Work order
Once you reach the line containing "chunk_size overlap l))))." in the entries below, write out that line and each one after it down to the line containing "assert (Hin : In", exactly and with nothing added.

Entries taken from a collection:
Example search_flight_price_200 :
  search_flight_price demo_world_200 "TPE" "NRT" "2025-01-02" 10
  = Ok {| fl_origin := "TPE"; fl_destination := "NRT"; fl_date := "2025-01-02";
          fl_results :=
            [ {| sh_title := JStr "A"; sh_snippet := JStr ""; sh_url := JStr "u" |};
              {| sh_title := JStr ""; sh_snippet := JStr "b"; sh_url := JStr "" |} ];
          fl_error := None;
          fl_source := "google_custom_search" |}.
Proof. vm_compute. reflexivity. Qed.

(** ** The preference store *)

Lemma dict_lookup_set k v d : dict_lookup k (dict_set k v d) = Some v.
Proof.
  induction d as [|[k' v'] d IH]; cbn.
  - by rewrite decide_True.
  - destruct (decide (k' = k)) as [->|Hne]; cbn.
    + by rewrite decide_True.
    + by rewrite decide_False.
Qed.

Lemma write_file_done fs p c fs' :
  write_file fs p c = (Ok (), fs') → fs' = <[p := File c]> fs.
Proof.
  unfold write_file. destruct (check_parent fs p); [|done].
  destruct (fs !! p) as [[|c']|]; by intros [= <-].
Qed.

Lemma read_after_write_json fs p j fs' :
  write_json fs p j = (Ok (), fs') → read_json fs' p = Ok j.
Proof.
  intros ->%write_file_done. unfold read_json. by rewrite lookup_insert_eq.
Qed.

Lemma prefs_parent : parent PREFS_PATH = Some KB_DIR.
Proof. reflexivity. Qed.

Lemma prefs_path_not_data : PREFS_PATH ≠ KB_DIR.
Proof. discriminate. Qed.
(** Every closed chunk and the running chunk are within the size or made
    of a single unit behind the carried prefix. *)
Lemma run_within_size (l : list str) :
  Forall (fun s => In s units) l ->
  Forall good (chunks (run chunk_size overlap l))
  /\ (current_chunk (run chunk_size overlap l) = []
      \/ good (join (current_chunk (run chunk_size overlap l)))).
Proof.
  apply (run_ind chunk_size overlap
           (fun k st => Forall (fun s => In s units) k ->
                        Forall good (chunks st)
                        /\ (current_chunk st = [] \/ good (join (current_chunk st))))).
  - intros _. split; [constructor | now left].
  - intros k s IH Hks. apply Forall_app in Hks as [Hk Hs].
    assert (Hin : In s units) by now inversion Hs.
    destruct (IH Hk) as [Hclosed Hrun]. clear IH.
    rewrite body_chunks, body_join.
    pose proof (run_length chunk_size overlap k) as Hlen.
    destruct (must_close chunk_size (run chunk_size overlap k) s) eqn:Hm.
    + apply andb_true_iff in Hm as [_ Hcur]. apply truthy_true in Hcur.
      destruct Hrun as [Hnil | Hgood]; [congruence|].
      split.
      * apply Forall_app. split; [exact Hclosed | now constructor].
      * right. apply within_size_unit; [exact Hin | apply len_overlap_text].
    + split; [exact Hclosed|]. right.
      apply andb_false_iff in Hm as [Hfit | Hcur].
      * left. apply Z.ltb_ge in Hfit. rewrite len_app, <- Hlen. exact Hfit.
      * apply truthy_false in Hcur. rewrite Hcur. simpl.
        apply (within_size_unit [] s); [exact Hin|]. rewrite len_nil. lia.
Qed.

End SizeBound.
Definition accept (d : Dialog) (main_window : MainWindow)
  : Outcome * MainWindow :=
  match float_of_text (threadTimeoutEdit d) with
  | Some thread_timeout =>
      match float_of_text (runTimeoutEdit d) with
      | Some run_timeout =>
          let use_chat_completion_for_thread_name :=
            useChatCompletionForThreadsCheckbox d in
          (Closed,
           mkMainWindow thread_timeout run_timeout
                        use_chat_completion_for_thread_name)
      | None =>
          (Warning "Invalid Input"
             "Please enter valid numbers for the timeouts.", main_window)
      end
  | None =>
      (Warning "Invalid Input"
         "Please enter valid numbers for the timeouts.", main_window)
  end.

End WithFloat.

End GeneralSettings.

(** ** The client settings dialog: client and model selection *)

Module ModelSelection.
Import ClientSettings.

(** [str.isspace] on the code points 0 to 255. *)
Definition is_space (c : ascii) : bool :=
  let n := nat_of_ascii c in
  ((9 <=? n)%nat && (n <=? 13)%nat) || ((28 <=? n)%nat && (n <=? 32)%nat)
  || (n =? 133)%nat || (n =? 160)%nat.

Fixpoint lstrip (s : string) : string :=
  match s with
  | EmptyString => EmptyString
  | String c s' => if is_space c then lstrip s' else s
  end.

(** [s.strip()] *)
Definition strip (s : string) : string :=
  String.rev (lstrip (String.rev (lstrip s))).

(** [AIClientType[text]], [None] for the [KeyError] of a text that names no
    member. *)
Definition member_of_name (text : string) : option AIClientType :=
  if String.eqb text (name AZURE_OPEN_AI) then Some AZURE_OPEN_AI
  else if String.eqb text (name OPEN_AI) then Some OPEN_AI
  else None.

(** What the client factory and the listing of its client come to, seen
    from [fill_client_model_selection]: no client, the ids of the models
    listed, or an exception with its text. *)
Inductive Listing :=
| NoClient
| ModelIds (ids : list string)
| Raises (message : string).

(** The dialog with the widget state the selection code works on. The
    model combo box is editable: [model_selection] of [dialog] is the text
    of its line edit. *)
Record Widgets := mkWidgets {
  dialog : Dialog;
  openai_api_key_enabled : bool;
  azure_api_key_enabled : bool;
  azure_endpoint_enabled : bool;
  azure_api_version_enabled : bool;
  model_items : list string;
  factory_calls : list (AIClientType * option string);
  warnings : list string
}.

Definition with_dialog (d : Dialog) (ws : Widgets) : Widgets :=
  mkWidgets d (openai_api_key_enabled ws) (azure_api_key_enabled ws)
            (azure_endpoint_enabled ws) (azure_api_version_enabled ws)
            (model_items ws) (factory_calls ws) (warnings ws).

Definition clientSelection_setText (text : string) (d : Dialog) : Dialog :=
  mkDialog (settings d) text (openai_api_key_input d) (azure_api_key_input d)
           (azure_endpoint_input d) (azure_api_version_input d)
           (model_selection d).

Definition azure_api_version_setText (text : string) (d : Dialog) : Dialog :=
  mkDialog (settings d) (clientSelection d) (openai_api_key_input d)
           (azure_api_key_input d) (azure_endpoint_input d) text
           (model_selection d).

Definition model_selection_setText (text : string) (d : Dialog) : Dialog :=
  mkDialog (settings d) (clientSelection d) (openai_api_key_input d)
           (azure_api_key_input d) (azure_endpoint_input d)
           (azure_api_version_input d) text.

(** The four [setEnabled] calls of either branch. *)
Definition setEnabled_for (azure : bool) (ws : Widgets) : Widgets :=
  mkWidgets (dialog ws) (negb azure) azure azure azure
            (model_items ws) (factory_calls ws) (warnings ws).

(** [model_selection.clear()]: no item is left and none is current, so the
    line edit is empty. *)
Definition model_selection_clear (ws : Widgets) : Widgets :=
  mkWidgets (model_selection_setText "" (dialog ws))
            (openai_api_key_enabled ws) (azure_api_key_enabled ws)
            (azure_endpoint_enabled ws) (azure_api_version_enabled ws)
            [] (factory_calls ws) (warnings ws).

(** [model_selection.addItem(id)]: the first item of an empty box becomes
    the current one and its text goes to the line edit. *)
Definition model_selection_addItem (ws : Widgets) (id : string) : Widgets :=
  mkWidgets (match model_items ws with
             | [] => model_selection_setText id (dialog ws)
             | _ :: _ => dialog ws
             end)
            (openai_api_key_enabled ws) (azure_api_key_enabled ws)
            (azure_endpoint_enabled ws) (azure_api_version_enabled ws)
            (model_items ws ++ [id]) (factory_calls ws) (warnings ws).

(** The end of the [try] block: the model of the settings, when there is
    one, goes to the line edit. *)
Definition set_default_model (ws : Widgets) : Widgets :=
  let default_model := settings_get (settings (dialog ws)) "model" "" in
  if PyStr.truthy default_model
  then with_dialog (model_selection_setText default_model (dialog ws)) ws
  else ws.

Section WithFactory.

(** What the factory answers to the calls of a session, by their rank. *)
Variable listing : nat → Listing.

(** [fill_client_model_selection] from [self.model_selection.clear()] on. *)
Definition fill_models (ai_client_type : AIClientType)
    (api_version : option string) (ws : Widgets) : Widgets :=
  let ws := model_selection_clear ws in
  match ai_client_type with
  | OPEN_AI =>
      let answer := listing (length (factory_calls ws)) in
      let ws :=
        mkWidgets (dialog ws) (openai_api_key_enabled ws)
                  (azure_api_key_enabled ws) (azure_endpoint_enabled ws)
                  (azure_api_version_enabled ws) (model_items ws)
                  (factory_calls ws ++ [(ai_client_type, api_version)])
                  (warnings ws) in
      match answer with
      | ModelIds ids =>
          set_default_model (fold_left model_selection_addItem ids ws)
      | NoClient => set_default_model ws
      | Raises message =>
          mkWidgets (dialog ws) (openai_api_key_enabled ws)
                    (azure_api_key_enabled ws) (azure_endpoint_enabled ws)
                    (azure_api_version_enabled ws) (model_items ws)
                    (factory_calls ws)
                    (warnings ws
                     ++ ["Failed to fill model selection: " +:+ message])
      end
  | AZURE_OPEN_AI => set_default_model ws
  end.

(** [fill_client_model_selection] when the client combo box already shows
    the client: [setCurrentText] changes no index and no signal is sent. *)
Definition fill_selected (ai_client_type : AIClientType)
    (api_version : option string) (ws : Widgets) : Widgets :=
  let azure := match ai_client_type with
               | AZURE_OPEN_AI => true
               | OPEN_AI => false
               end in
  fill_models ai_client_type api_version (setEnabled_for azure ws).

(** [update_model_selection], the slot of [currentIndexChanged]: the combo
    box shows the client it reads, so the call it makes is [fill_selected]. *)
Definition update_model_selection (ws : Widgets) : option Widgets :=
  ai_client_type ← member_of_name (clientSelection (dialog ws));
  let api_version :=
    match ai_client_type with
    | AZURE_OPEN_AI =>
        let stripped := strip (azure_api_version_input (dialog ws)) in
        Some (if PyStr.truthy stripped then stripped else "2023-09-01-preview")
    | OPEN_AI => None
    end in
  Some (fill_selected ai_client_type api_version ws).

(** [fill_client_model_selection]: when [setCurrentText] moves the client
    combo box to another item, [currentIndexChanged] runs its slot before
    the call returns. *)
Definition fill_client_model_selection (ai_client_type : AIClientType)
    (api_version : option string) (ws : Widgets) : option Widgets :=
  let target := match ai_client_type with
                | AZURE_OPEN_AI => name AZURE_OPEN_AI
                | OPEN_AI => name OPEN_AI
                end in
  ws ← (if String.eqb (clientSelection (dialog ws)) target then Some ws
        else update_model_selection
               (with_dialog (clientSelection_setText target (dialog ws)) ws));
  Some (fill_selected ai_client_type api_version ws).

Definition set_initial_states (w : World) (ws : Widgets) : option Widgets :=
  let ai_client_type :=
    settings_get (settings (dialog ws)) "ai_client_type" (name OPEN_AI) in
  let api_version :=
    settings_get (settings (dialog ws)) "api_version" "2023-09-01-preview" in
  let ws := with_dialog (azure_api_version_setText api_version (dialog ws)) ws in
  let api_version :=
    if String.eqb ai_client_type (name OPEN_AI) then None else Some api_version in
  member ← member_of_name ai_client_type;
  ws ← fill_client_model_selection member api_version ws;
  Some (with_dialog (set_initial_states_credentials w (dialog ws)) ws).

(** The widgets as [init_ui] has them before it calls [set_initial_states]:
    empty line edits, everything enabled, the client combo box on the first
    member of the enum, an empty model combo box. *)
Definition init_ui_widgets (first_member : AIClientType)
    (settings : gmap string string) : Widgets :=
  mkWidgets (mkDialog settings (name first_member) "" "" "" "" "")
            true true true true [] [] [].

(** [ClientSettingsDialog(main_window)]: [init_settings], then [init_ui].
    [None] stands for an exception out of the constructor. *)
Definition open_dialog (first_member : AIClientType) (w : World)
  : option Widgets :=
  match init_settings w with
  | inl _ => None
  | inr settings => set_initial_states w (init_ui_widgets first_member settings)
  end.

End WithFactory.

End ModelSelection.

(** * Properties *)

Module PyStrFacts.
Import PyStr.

Answer space
      \/ good (join (current_chunk (run chunk_size overlap l)))).
Proof.
  apply (run_ind chunk_size overlap
           (fun k st => Forall (fun s => In s units) k ->
                        Forall good (chunks st)
                        /\ (current_chunk st = [] \/ good (join (current_chunk st))))).
  - intros _. split; [constructor | now left].
  - intros k s IH Hks. apply Forall_app in Hks as [Hk Hs].
    assert (Hin : In s units) by now inversion Hs.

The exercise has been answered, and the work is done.